The Horizontal Merger Guidelines, which were issued jointly by the FTC and DOJ in 2010, set forth the analytical techniques, practices and enforcement policy that the FTC and DOJ utilize when considering the potential competitive implications of a proposed merger. While the Guidelines do not have the force of law, they are frequently relied upon by the courts when ruling upon merger challenges, and thus have a significant influence on the development of merger law. And, because the Guidelines have not kept up with current thinking about the competitive effects of mergers (at least in the view of Chairwoman Khan and Assistant Attorney General Kanter), they have, on occasion, hampered the FTC and DOJ’s efforts to challenge mergers in the courts, particularly in circumstances where the legal theories advanced in those cases were not set forth in the Guidelines. For this reason, the decision by the FTC and DOJ to revise the Guidelines to embrace “the realities of the modern economy” is not very surprising, and is perhaps overdue.
While the principal impetus for changing to the Guidelines is generally understood to be, at least in part, to assist regulators’ ability to assess mergers in the tech industry, any changes to the Guidelines will likely also have significant impacts in other industries as well, including healthcare. And, in an interview with the media on January 19, Chairwoman Khan expressly acknowledged that this is by design, stating that the reasons for modifying the Guidelines go “beyond tech.” While any changes to the Guidelines will take months to implement, beginning with a 60-day period during which comments on proposed changes will be accepted from the public, the high likelihood that material changes to the Guidelines are coming later this year should make any healthcare entity considering a potential transaction in 2022, and beyond, take notice – and plan accordingly.

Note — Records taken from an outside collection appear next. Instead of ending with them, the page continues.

(** X15. Whatever the backend replies, an exception that leaves
    [get_recommendations] of [remd.py] is one the backend raised on a
    request, or [AttributeError] or [TypeError]: no exception of
    [json.loads] and no division by zero gets out.  One that leaves
    [get_recommendations] of [app2.py] is one of these or an exception of
    [json.loads] that is not a decoding error. *)
Theorem X15_pipeline_exceptions :
  forall be tp sp (read_books unread_books : list Book) top_n log e log',
    (Remd.get_recommendations be tp sp read_books unread_books top_n log =
       (Raise e, log') ->
     (exists sent prompt, be sent prompt = Raise e) \/
     e = AttributeError \/ e = TypeError) /\
    (App2.get_recommendations be tp sp read_books unread_books top_n log =
       (Raise e, log') ->
     (exists sent prompt, be sent prompt = Raise e) \/
     e = AttributeError \/ e = TypeError \/
     (exists text, json_loads text = Raise e /\ is_JSONDecodeError e = false)).
Proof.
  intros be tp sp read_books unread_books top_n log e log'. split; intros H.
  - rewrite Remd_get_recommendations_unfold in H.
    destruct (Remd.analyze_reading_taste be tp read_books log) as [[p|e0] log1] eqn:Ea.
    + destruct (Remd.score_unread_books be sp p unread_books log1)
        as [[scored|e1] log2] eqn:Es; [discriminate|].
      inversion H; subst e1 log2.
      destruct (Remd_score_raises_any _ _ _ _ _ _ _ Es) as (_ & _ & [Hb|[_ He]]); eauto.
    + inversion H; subst e0 log1.
      destruct (Remd_builder_raises _ _ _ _ _ _ Ea) as (_ & Hb & _). eauto.
  - rewrite App2_get_recommendations_unfold in H.
    destruct (App2.analyze_reading_taste be tp read_books log) as [[p|e0] log1] eqn:Ea.
    + destruct (App2.score_unread_books be sp p unread_books log1)
        as [[scored|e1] log2] eqn:Es; [discriminate|].
      inversion H; subst e1 log2.
      destruct (App2_score_raises_any _ _ _ _ _ _ _ Es)
        as (_ & [(_ & -> & _)|(_ & _ & [Hb|(content & _ & [[Hx Hj]|[_ He]])])]).
      * auto.
      * eauto.
      * destruct (App2_extract_json_loads ArrayShape content) as [text Ht].
        rewrite Ht in Hx. right; right; right. eauto.
      * destruct He as [-> | ->]; auto.
    + inversion H; subst e0 log1.
      destruct (App2_builder_raises _ _ _ _ _ _ Ea)
        as [Hb|[(content & _ & Hx & Hj)|[-> _]]].
      * eauto.
      * destruct (App2_extract_json_loads ObjectShape content) as [text Ht].
        rewrite Ht in Hx. right; right; right. eauto.
      * auto.
Qed.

Among the anticipated potential changes to the Guidelines, Chairwoman Khan expressly noted the importance of considering the possible impact of a merger on labor markets, and issue on which the current Guidelines is silent. Thus, it is not surprising that this a subject upon which public comment has been expressly requested. Other potential changes to the Guidelines are likely to include modifications to how markets are defined (an important factor in merger analysis) and the role of new entry in assessing market conditions (often a very important issue in tech mergers). Chairwoman Khan and AAG Kanter also suggested that consideration should be given as to whether the analytical models for analyzing horizontal mergers and vertical mergers should remain materially different, given the increasingly blurry line between how entities operate in a market. This is a particularly significant issue in healthcare, as recent years has seen an increase in providers beginning to offer health insurance products, and insurers venturing into provider services as well. As such, determining whether a proposed transaction is a “horizontal” or “vertical” transaction (or a combination of both), and how that should influence the way in which a merger is analyzed, is likely to be another issue given careful consideration as new guidelines are developed – particularly given the FTC’s withdrawal of the current Vertical Merger Guidelines earlier this year.
While all of these potential changes could be important in healthcare merger analysis, the inclusion of labor market impacts in any new guidelines could most significantly impact how hospital mergers are assessed going forward. In the past, the ability of merging hospitals to consolidate clinical units operating at less than full capacity has been viewed as an efficiency-generating result that has been viewed favorably by regulators (at least under the existing Guidelines). However, with a greater focus on the impact on labor markets, whether this will still be viewed favorably – particularly if it leads to staffing reductions – remains to be seen. In fact, Chairwoman Khan specifically question whether these types of efficiencies should continue to be credited by the agencies, stating “When a merger is expected to generate cost savings through layoffs or reduction in capacity, should the Guidelines treat this elimination of jobs or capacity as cognizable ‘efficiencies?’” (Statement of Chairwoman Lina Khan, available here).
Finally, it is important to note that even before any changes to the Guidelines are implemented, regulators have already begun to modify their approach when examining mergers to include some of these potential new issues. For example, regulators at both the federal and state levels have increasingly begun to add information about labor markets to their “Second Requests,” Civil Investigative Demands, and subpoenas to merging parties. This is likely to become an even more common occurrence going forward (particularly if any new Guidelines expressly adopt labor markets as an area of focus). For this reason, any party currently contemplating a healthcare transaction would be well-advised to consider these labor market issues, as well as the other new issues identified by the FTC and DOJ, when assessing the potential antitrust risks of a deal, and to articulate the pro-competitive rationales and potential transaction-related efficiencies in their planning documents to be best-positioned to respond to any potential regulator interest about their deal.